Women in Antarctica

Women in Antarctica

A photograph of the first women to set foot at the South Pole in November 1969. New Zealander Pamela Young is fourth from the left, dressed in a paler orange jacket than the other women.

What about our women? – first NZ women to visit Antarctica

The first New Zealand woman to visit the Antarctic mainland was zoologist Marie Darby in January 1968. She visited Scott Base with other staff and tourists after arriving on board the first tourist vessel to the Ross Sea area, the Magga Dan. In 2004 the New Zealand Geographic Board named a mountain after Darby.

The first New Zealand woman to work in Antarctica was Pamela Young in the summer of 1969-70 (New Zealander G.L. Hammond was the first woman to work in the sub-Antarctic in the summer of 1945-46). Young worked as part of the New Zealand Antarctic programme, as a field assistant to her biologist husband, Euan, at Cape Bird.

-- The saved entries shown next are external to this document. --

(** X20. For a text of at most eight non-blank lines the semantic
    validator has nothing to say: the parser returns before the modes
    section, neither the modes nor the current mode are extracted, and the
    combined errors of [validate_trace_block] are the parser's alone. *)
Theorem short_text_no_semantic_errors (content source : str) :
  length (lines_of content) <= 8 ->
  validate_semantic_structure (parse content) = []
  /\ Batch.errors (Batch.validate_trace_block content source)
     = Parser.errors (parse content).
Proof.
  intros Hlen.
  assert (Hsem : validate_semantic_structure (parse content) = []).
  { pose proof (short_keeps_modes (lines_of content) Hlen initial_result) as H.
    rewrite <- parse_from_lines in H. unfold modes_and_current in H.
    simpl in H. injection H as Hm Hc.
    unfold validate_semantic_structure, check_state_order, declared_mode,
      modes_of.
    rewrite Hm, Hc. reflexivity. }
  split; [exact Hsem|].
  unfold Batch.validate_trace_block. cbn [Batch.errors].
  rewrite Hsem. apply app_nil_r.
Qed.

Lemma short_text_no_semantic_errors_witness :
  length (lines_of (Examples.first_lines 8 Examples.generated)) <= 8
  /\ validate_semantic_structure
       (parse (Examples.first_lines 8 Examples.generated)) = []
  /\ Batch.errors (Batch.validate_trace_block
                     (Examples.first_lines 8 Examples.generated) (u "string"))
     = Parser.errors (parse (Examples.first_lines 8 Examples.generated)).
Proof.
  assert (H : length (lines_of (Examples.first_lines 8 Examples.generated))
              <= 8)
    by (vm_compute; apply le_n).
  exact (conj H (short_text_no_semantic_errors
                   (Examples.first_lines 8 Examples.generated) (u "string") H)).
Defined.

(** * What a valid Generative block guarantees *)

(** X21. A block that [validate_trace_block] accepts as valid and whose
    current mode is Gen has exactly the four states of the grammar, in the
    canonical order @, &, %, ~, each with its canonical name and policy. *)
Theorem valid_gen_block_has_canonical_states (content source : str) :
  Batch.is_valid (Batch.validate_trace_block content source) = true ->
  declared_mode (parse content) = Some (u "Gen") ->
  states (parsed (parse content))
  = Some [ (u "@", {| name := u "Governance Traceability";
                      policy := u "Common Source" |});
           (u "&", {| name := u "Information Variety";
                      policy := u "Unity Non-Absolute" |});
           (u "%", {| name := u "Inference Accountability";
                      policy := u "Opposition Non-Absolute" |});
           (u "~", {| name := u "Intelligence Integrity";
                      policy := u "Balance Universal" |}) ].
Proof.
  intros Hv Hmode.
  unfold Batch.validate_trace_block in Hv. cbn [Batch.is_valid] in Hv.
  apply andb_true_iff in Hv as [Hp Hs].
  apply Nat.eqb_eq, length_zero_iff_nil in Hs.
  unfold validate_semantic_structure in Hs.
  apply app_eq_nil in Hs as [Ho _].
  destruct (valid_parse_satisfies (fun _ => canonical_states)
              ensures_parse_lines_states content Hp) as (d & Hd & Hall).
  unfold check_state_order in Ho. rewrite Hmode, str_eqb_refl in Ho.
  unfold states_of in Ho. rewrite Hd in Ho. cbv zeta in Ho.
  destruct (list_str_eqb (Dict.keys d) expected_order) eqn:E;
    [|discriminate Ho].
  apply list_str_eqb_eq in E. rewrite Hd. clear Ho Hd Hp Hmode.
  destruct d as [|[k1 [n1 p1]] [|[k2 [n2 p2]] [|[k3 [n3 p3]]
                   [|[k4 [n4 p4]] [|e5 d]]]]]; try discriminate E.
  unfold expected_order in E. cbn [Dict.keys map fst] in E.
  injection E as -> -> -> ->.
  repeat match goal with
         | H : Forall _ (_ :: _) |- _ =>
           let Hc := fresh "Hc" in
           let Hn := fresh "Hn" in
           let Hq := fresh "Hq" in
           apply Forall_cons_iff in H as [Hc H];
           destruct Hc as [Hn Hq]; cbv in Hn, Hq;
           injection Hn as <-; injection Hq as <-
         end.
  reflexivity.
Qed.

Young was also one of a party of six who became the first women to set foot at the South Pole in November 1969. Transported to the Pole by plane, they walked down the ramp together and stepped simultaneously onto the ice. After numerous photo opportunities, a guided tour of the South Pole station and lunch, they boarded the plane and left. In her book, Penguin Summer, Young reflected on this experience: 

I simply couldn't think of the spot as that solemn goal to which Scott and Amundsen had toiled. Indeed, it seemed just the sort of Pole that Pooh and Piglet might have set out to find and it fitted perfectly into the circus like atmosphere of our own visit.

Despite its staged nature, their visit marked a shift in policy in the Antarctic. Until 1969 the United States Navy refused to transport women onto the continent, and the National Science Foundation (NSF), which coordinated most US scientific research in Antarctica, wouldn't allow women to work there. The Navy lifted its ban in 1969, and the NSF began inviting women to submit research proposals. Just as Young was the first woman included in the New Zealand Antarctic Programme, four of the five women who accompanied her to the Pole were the first women included in the US Antarctic Program.

In 2003 the New Zealand Geographic Board named a group of peaks after Young. The Young Peaks are 5 km long, with summits rising above 1200 m; they run west to east, starting 5 km east of Mount Coley, Churchill Mountains.

More New Zealand women visited in the years that followed. In 1979 Thelma Rogers of the Department of Scientific and Industrial Research (DSIR) became the first woman to winter over in Antarctica.

Further information

Books

  • David L. Harrowfield, Call of the Ice: Fifty years of New Zealand in Antarctica, David Bateman Ltd, Auckland, 2007
  • Pamela Young, Penguin Summer - or a rare bird in Antarctica, A H & A W Reed, Wellington, 1971

Links

Community contributions

2 comments have been posted about Women in Antarctica

What do you know?

Imelda Bargas

Posted: 28 Mar 2012

Thanks very much for your comments Marie. We've fixed up the text accordingly and I'm sure that other visitors to the page will appreciate the extra detail you've been able to provide.

Marie Buchler (married name Darby)

Posted: 21 Mar 2012

I am the Marie Darby referred to on this page.
Harrowfield's book says in error that both John Darby and I were on the Magga Dan in 1968. This was not so. John Darby was in Antarctica at mostly Cape Bird as part of the Canterbury University's research unit work on Adelie Penguins and Skua. I travelled alone on both expeditions of the Magga Dan, the first leaving Lyttelton on 8 January 1968. I was an Honorary Ranger to the then Lands Department, and Marine Zoologist on leave for that period from Canterbury Museum. I was employed by Lars Eric Lindblad as lecturer to the tourists aboard these two expeditions. I carried out a sequential bird log that was published in Notornis magazine. We also carried out some benthic sampling. I also prepared several guide books for this and subsequent expeditions to the New Zealand and South American Antarctic as part of the Lindblad team. I visited the subantarctic islands and Ross Sea Antarctica in 1968; the Antarctic Peninsula and some remote Pacific Islands (Lindblad Explorer in 1972-3 summer - John Darby was on this expedition). Later I travelled as lecturer as part of Linblad's team to the Antarctic Peninsula in 1991-2 summer aboard Ocean Princess; and made my last expedition in the 1993-4 summer from Cape Town across the Atlantic to the subantarctic islands and Antarctic Peninsula then circumnavigated to the Ross Sea, etc in Marco Polo.

This is a very brief summary. I wrote some time ago to David Harrowfield and he is aware of the error regarding the Magga Dan. Kind regards, Marie Buchler.